Lemma length_gather (tables : list (File * ParseResult)) :
  forall i,
    List.length (gather tables i) = list_sum (map userRowCount (summaries tables i)).
Proof.
  induction tables as [|[file result] tables IH]; intro i; simpl; [reflexivity|].
  rewrite length_app, IH. reflexivity.
Qed.

Lemma length_summaries (tables : list (File * ParseResult)) :
  forall i, List.length (summaries tables i) = List.length tables.
Proof.
  induction tables as [|t tables IH]; intro i; simpl; [reflexivity|].
  rewrite IH. reflexivity.
Qed.

Lemma length_filter_le (A : Type) (p : A -> bool) (l : list A) :
  List.length (filter p l) <= List.length l.
Proof.
  induction l as [|x l IH]; simpl; [lia|].
  destruct (p x); simpl; lia.
Qed.

Lemma userRowCount_le (file : File) (i : nat) (result : ParseResult) :
  userRowCount (fileSummary file i result) <= totalRowCount (fileSummary file i result).
Proof.
  simpl. unfold filteredData, retainedRows. rewrite length_map. apply length_filter_le.
Qed.

Lemma sum_userRowCount_le (tables : list (File * ParseResult)) :
  forall i,
    list_sum (map userRowCount (summaries tables i)) <=
    list_sum (map totalRowCount (summaries tables i)).
Proof.
  induction tables as [|[file result] tables IH]; intro i; [reflexivity|].
  cbn [summaries map list_sum fold_right fst snd].
  pose proof (userRowCount_le file i result). pose proof (IH (S i)).
  change (fold_right Nat.add 0 (map userRowCount (summaries tables (S i))))
    with (list_sum (map userRowCount (summaries tables (S i)))).
  change (fold_right Nat.add 0 (map totalRowCount (summaries tables (S i))))
    with (list_sum (map totalRowCount (summaries tables (S i)))).
  lia.
Qed.
(** [v.join(', ')], kept as the items joined; a value that is no array has
    no such method. *)
Definition join (v : value) : M (list value) :=
  match v with
  | VArr items => if forallb has_string items then ret items else throw TypeError
  | _ => throw TypeError
  end.

Definition searchProductInfo (cap : Capability) (productName ingredients : value)
  : M SearchResult :=
  try_catch
    (interpolate productName ;;   (* [searchQuery] *)
     interpolate productName ;;   (* the prompt *)
     let* first10 := or_throw (slice ingredients 10) TypeError in
     let* joined := join first10 in
     let* content := invoke cap (EnrichCall productName joined) in
     let content := clean_markdown content in
     let* webInfo := parse content in
     ret {| search_success := true; search_webInfo := webInfo |})
    (fun error =>
       ret {| search_success := false; search_webInfo := search_fallback |}).

(** The literal of the [catch] block of [generateFormattedSummary]. *)
Definition summary_fallback (analysis : value) : M value :=
  let* productName := prop analysis "productName" in
  let* brandName := prop analysis "brandName" in
  let* nutritionFacts := prop analysis "nutritionFacts" in
  let* ingredients := prop analysis "ingredients" in
  let* main := or_throw (slice_opt ingredients 5) TypeError in
  let* allergens := prop analysis "allergens" in
  let* certifications := prop analysis "certifications" in
  let na := VStr (str "N/A") in
  let macro k :=
    VObj [ (str "amount", js_or (get_opt nutritionFacts (str k)) na);
           (str "percentage", VNum (num 0)) ] in
  ret (VObj [ (str "formatted", VObj [
    (str "quickVerdict", VObj [
       (str "recommendation", VStr (str "moderate"));
       (str "title", VStr (str "Review Required"));
       (str "summary",
         VStr (str ("Unable to generate a detailed verdict. "
                    ++ "Please review the nutritional information carefully.")));
       (str "keyPoints", VArr [ VStr (str "Check ingredients list");
                                VStr (str "Verify allergen information");
                                VStr (str "Compare with similar products") ]);
       (str "bestFor", VArr [ VStr (str "General consumption") ]);
       (str "avoidIf", VArr [ VStr (str "You have specific dietary restrictions") ]) ]);
    (str "overview", VObj [
       (str "productName", js_or productName (VStr (str "Unknown Product")));
       (str "brand", js_or brandName (VStr (str "Unknown Brand")));
       (str "tagline", VStr (str "Nutritional information available"));
       (str "highlights", VArr [ VStr (str "See details below") ]) ]);
    (str "nutrition", VObj [
       (str "calories", js_or (get_opt nutritionFacts (str "calories")) (VNum (num 0)));
       (str "servingSize", js_or (get_opt nutritionFacts (str "servingSize")) na);
       (str "macros", VObj [ (str "fat", macro "totalFat"%string);
                             (str "carbs", macro "totalCarbohydrate"%string);
                             (str "protein", macro "protein"%string) ]);
       (str "micronutrients", VArr []) ]);
    (str "ingredients", VObj [
       (str "main", js_or main (VArr []));
       (str "beneficial", VArr []);
       (str "concerning", VArr []);
       (str "additives", VArr []) ]);
    (str "allergens", js_or allergens (VArr []));
    (str "certifications", js_or certifications (VArr []));
    (str "healthScore", VObj [
       (str "overall", VNum (num 70));
       (str "category", VStr (str "Moderate"));
       (str "pros", VArr [ VStr (str "Contains essential nutrients") ]);
       (str "cons", VArr [ VStr (str "May contain additives") ]) ]);
    (str "recommendations", VStr (str "Consume in moderation as part of a balanced diet.")) ]) ]).

(** [generateFormattedSummary] resolves to [{ success: true, data }] on
    both paths; only [data] is kept. *)
Definition generateFormattedSummary (cap : Capability) (analysis webInfo : value)
  : M value :=
  try_catch
    (let* content := invoke cap (SummarizeCall analysis webInfo) in
     let content := clean_markdown content in
     let* formattedData := parse content in
     ret formattedData)
    (fun error => summary_fallback analysis).

Inductive FollowUpResult :=
| FollowUpOk (response : value)
| FollowUpFailed (error : jsstring) (details : Details).

Definition plain_answer (content : jsstring) : value :=
  VObj [ (str "answer", VStr content);
         (str "suggestedQuestions",
           VArr [ VStr (str "What are the main ingredients?");
                  VStr (str "Is this product healthy?");
                  VStr (str "What are the allergens?") ]) ].

Definition handleFollowUp (cap : Capability) (analysis webInfo : value)
    (question : jsstring) (conversationHistory : list Entry) : M FollowUpResult :=
  try_catch
    (let* content := invoke cap (RespondCall analysis webInfo conversationHistory question) in
     let content := clean_markdown content in
     let* responseData := try_catch (parse content) (fun _ => ret (plain_answer content)) in
     ret (FollowUpOk responseData))
    (fun error =>
       ret (FollowUpFailed (str "Failed to process follow-up question") (MessageOf error))).

End aiService.

(** ** The Express application *)

(** [buffer.toString('base64')] *)
Definition b64_char (i : N) : N :=
  if i <? 26 then 65 + i
  else if i <? 52 then 97 + (i - 26)
  else if i <? 62 then 48 + (i - 52)
  else if i =? 62 then 43
  else 47.

Fixpoint base64 (b : list Byte.byte) : jsstring :=
  match b with
  | [] => []
  | [x] =>
      let x := Byte.to_N x in
      [ b64_char (N.shiftr x 2); b64_char (N.shiftl (N.land x 3) 4); 61; 61 ]
  | [x; y] =>
      let x := Byte.to_N x in
      let y := Byte.to_N y in
      [ b64_char (N.shiftr x 2);
        b64_char (N.lor (N.shiftl (N.land x 3) 4) (N.shiftr y 4));
        b64_char (N.shiftl (N.land y 15) 2); 61 ]
  | x :: y :: z :: rest =>
      let x := Byte.to_N x in
      let y := Byte.to_N y in
      let z := Byte.to_N z in
      b64_char (N.shiftr x 2)
        :: b64_char (N.lor (N.shiftl (N.land x 3) 4) (N.shiftr y 4))
        :: b64_char (N.lor (N.shiftl (N.land y 15) 2) (N.shiftr z 6))
        :: b64_char (N.land z 63)
        :: base64 rest
  end.

(** The response a handler sends: [{ success: false, error, details }] with
    its status, or the body of one of the successful answers. *)
Inductive Response :=
| Failure (status : Z) (error : value) (details : Details)
| Analyzed (sessionId : jsstring) (data : value) (suggestedQuestions : list jsstring)
| Answered (response suggestedQuestions : value) (conversationHistory : list Entry)
| Deleted (success : bool) (message : jsstring).

(** The file part of a multipart request, as multer hands it over. *)
Record File := { mimetype : jsstring; buffer : list Byte.byte }.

═══

**What is required:**
Within the listing above, give again exactly every line from the line with "let* webInfo := parse content in" through the line with "let* ingredients := prop", both included, and no other line.

**Your response:**
     let* webInfo := parse content in
     ret {| search_success := true; search_webInfo := webInfo |})
    (fun error =>
       ret {| search_success := false; search_webInfo := search_fallback |}).

(** The literal of the [catch] block of [generateFormattedSummary]. *)
Definition summary_fallback (analysis : value) : M value :=
  let* productName := prop analysis "productName" in
  let* brandName := prop analysis "brandName" in
  let* nutritionFacts := prop analysis "nutritionFacts" in
  let* ingredients := prop analysis "ingredients" in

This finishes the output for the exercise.